Across the listing below, state how many lines hold the string "chdir"; write nothing but that number.

┄┄┄┄┄┄

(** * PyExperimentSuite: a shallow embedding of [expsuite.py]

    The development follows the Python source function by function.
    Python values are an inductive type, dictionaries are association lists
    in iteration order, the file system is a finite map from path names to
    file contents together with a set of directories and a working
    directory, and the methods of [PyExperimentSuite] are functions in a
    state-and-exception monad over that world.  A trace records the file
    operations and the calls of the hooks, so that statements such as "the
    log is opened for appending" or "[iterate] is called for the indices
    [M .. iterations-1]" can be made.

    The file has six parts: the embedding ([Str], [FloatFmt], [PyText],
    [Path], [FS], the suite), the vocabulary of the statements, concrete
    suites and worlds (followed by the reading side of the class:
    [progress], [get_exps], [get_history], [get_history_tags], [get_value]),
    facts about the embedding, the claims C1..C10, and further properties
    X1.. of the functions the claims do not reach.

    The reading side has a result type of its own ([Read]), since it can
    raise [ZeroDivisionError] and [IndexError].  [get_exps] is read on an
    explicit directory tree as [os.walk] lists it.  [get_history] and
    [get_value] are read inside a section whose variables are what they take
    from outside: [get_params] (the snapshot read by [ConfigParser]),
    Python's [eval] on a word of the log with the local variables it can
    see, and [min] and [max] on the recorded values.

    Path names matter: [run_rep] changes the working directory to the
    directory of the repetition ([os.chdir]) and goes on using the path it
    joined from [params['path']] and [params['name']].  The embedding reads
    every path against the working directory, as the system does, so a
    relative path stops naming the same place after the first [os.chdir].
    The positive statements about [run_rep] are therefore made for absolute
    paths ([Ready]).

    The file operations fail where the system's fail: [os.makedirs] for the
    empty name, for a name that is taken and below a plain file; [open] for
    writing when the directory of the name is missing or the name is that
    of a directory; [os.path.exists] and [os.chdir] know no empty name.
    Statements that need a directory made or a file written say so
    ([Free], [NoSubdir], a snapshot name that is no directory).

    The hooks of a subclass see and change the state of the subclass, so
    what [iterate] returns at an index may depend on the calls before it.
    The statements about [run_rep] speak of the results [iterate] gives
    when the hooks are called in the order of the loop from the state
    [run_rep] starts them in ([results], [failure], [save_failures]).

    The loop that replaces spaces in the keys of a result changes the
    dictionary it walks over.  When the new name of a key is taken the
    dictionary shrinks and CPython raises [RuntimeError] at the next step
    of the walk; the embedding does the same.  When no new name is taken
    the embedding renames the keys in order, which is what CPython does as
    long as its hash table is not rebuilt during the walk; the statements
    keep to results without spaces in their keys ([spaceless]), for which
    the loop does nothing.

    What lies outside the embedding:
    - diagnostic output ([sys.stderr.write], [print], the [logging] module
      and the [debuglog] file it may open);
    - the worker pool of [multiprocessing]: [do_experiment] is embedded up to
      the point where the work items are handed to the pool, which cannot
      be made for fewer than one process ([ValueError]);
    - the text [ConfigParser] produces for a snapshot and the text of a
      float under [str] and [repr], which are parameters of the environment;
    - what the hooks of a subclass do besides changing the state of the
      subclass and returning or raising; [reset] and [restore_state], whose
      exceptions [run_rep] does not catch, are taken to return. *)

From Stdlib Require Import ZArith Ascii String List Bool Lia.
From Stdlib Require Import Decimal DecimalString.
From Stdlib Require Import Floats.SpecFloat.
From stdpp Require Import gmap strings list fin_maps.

┄┄┄┄┄┄

### Answer space
3